Breast cancer is the most Common cause of cancer mortality in women worldwide, and its incidence continues to increase1. The majority of breast cancer cases (90–95%) are sporadic (i.e. Non hereditary), with only a modest or absent family history of breast or ovarian cancer. Sporadic cancer is considered to be a polygenic or multifactorial disorder involving many genes that interact with nutrition and lifestyle factors2. In addition, oestrogen exposure is one of the most important risk factors as its metabolites can attack DNA and cause double stranded breaks. For this reason, the functional polymorphisms of genes involved in oestrogen metabolism should be identified for inclusion in a multi gene breast cancer risk reduction approach, as well as prior to the commencement of any hormone replacement therapy (HRT).
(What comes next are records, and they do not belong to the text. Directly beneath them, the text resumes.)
(* ===== verification/NNClientLife.v ===== *)
(** * NNClientLife: the handlers of the namenode client keep the invariant

    Every handler of [NNClient] is run on an open request ([opened]) and closes the invariant again.  From this follows that no handler
    faults or waits for a lock for ever, and that every caller is told exactly one end. *)

From S2P Require Import Prelude CommonUtil Fsm NNMDReqFsm IOReqOvlp NNProto FlowControl Buckets NNClient NNClientSpec.

(** ** What the updates of a request leave alone *)

Create Rewrite HintDb nnphase.

Lemma phase_ref d r : phase (r_ref d r) = phase r. Proof. done. Qed.
Lemma phase_set b r : phase (r_set b r) = phase r. Proof. done. Qed.
Lemma phase_clear b r : phase (r_clear b r) = phase r. Proof. done. Qed.
Lemma phase_sched x y r : phase (set_nr_sched x y r) = phase r. Proof. done. Qed.
Lemma phase_send x r : phase (set_nr_send x r) = phase r. Proof. done. Qed.
Lemma phase_rcv x r : phase (set_nr_rcv x r) = phase r. Proof. done. Qed.

#[export] Hint Rewrite phase_ref phase_set phase_clear phase_sched phase_send phase_rcv : nnphase.

(** The view and the fields of a request after some updates. *)
Ltac vsimp :=
  cbn [v_req v_pool v_chq v_cmq v_timer v_dying v_cm v_ch v_retry vs_req vs_pool vs_chq vs_cmq vs_timer vs_dying vs_cm vs_ch vs_retry
       vs_q v_q] in *.
Ltac rsimp :=
  autorewrite with nnphase in *; vsimp;
  unfold v_hold, NNMDReq_check_feature, submit_queue, NNMDReq_MData_cacheHit, NNMDReq_check_feature, NNMDReq_check_acquire in *; vsimp;
  cbn [r_ref r_set r_clear r_event r_cievent set_nr_ref set_nr_fea set_nr_stat set_nr_sched set_nr_send set_nr_rcv
       nr_ReqID nr_OPCode nr_RefCnt nr_fea nr_caller nr_prior_low] in *;
  rewrite ?Z.setbit_eqb, ?Z.clearbit_eqb in * by done;
  change (NNREQ_FEA_CACHE_HIT) with 0 in *; change NNREQ_FEA_IN_WORKQ with 2 in *; change NNREQ_FEA_IN_REQPOOL with 3 in *;
  change NNREQ_FEA_SCHED_TIMER with 5 in *;
  cbn [Z.eqb Pos.eqb negb andb orb Z.b2z] in *; rewrite ?andb_true_r, ?andb_false_r, ?Z.add_0_r in *.
(** The next operation of a handler, by its lemma; [room]: the counters do not overflow. *)
Ltac room := lazymatch goal with |- _ + _ < 2 ^ 31 => eassumption end.
Tactic Notation "ostep" uconstr(l) "as" simple_intropattern(x) := apply twp_bind; eapply twp_mono; [eapply l; try room|cbn beta; intros ? ? x].
Tactic Notation "olast" uconstr(l) "as" simple_intropattern(x) := eapply twp_mono; [eapply l; try room|cbn beta; intros ? ? x].
Ltac oget r := apply twp_bind, (twp_get_nr _ r); [by eapply opened_lookup|].
Ltac rfin := try done; try lia; try naive_solver lia.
The dangers of hormone replacement therapy
Conventional HRT has been used for many years without any major health concerns, until the Women’s health initiative randomised controlled trial (which abruptly ended in July 2002) found that the overall health risk exceeded the benefit from the use of combined oestrogen and progestin for an average 5.2-year follow-up among healthy postmenopausal women3. The study found a 26% increase in breast cancer cases, as well as increases in cardiovascular disease, deep vein thrombosis and stroke. Similarly, the million Women study found that the use of HRT by women aged 50–60 years in the UK over the previous decade resulted in an estimated 20 000 extra breast cancer cases, 15 000 of which have been associated with oestrogen–progestin4. It was found that conjugated equine oestrogens (cee) and synthetic progestins in a conventional HRT regimen prescribed to every woman in the same dose, was mostly to blame (Figure 1).however, the French e3n cohort study showed an unequal risk for breast cancer associated with different HRT regimens (conventional versus bioidentical), giving a better idea as to the direction in which HRT treatment approaches should go5(Figure 2). From this study, it is possible to surmise that the smallest relative risk for breast cancer is after the use of combined oestrogen–progesterone, preferably not longer than 6 years, and in combination with weaker oestrogens (e.g. Estriol).
Understanding the role of oestrogen metabolites
There is a complex causal relationship between hormone-sensitive sporadic breast cancer and oestrogen, unlike the dose-related relationship between oestrogen and endometrial cancer. Understanding the role of oestrogen in the pathophysiology of breast cancer will ultimately lead to an understanding of why conventional HRT (where ‘one size fits all’) should be replaced with personalised bioidentical HRT (BHRT) supported by a close monitoring of individual oestrogen metabolites and their ratios, tailored nutrition, and lifestyle changes. The human body perceives its own oestrogen as a toxin. The metabolism of oestrogen primarily takes place in the liver through phase i (hydroxylation) and phase ii (methylation, glucuronidation and sulfation) pathways, with a final excretion in the urine and faeces. Oestrogen and its metabolites show a great variation in biological activity, oestrogen receptor affinity, and carcinogenicity; therefore, the ultimate biologic effect depends on how oestrogen is metabolised. This will depend on the specific polymorphism (single nucleotide polymorphism; snps) of the genes involved in oestrogen detoxification in each individual, their interaction with nutrition, and the environment, and the total body oestrogen burden. It is unique to every patient.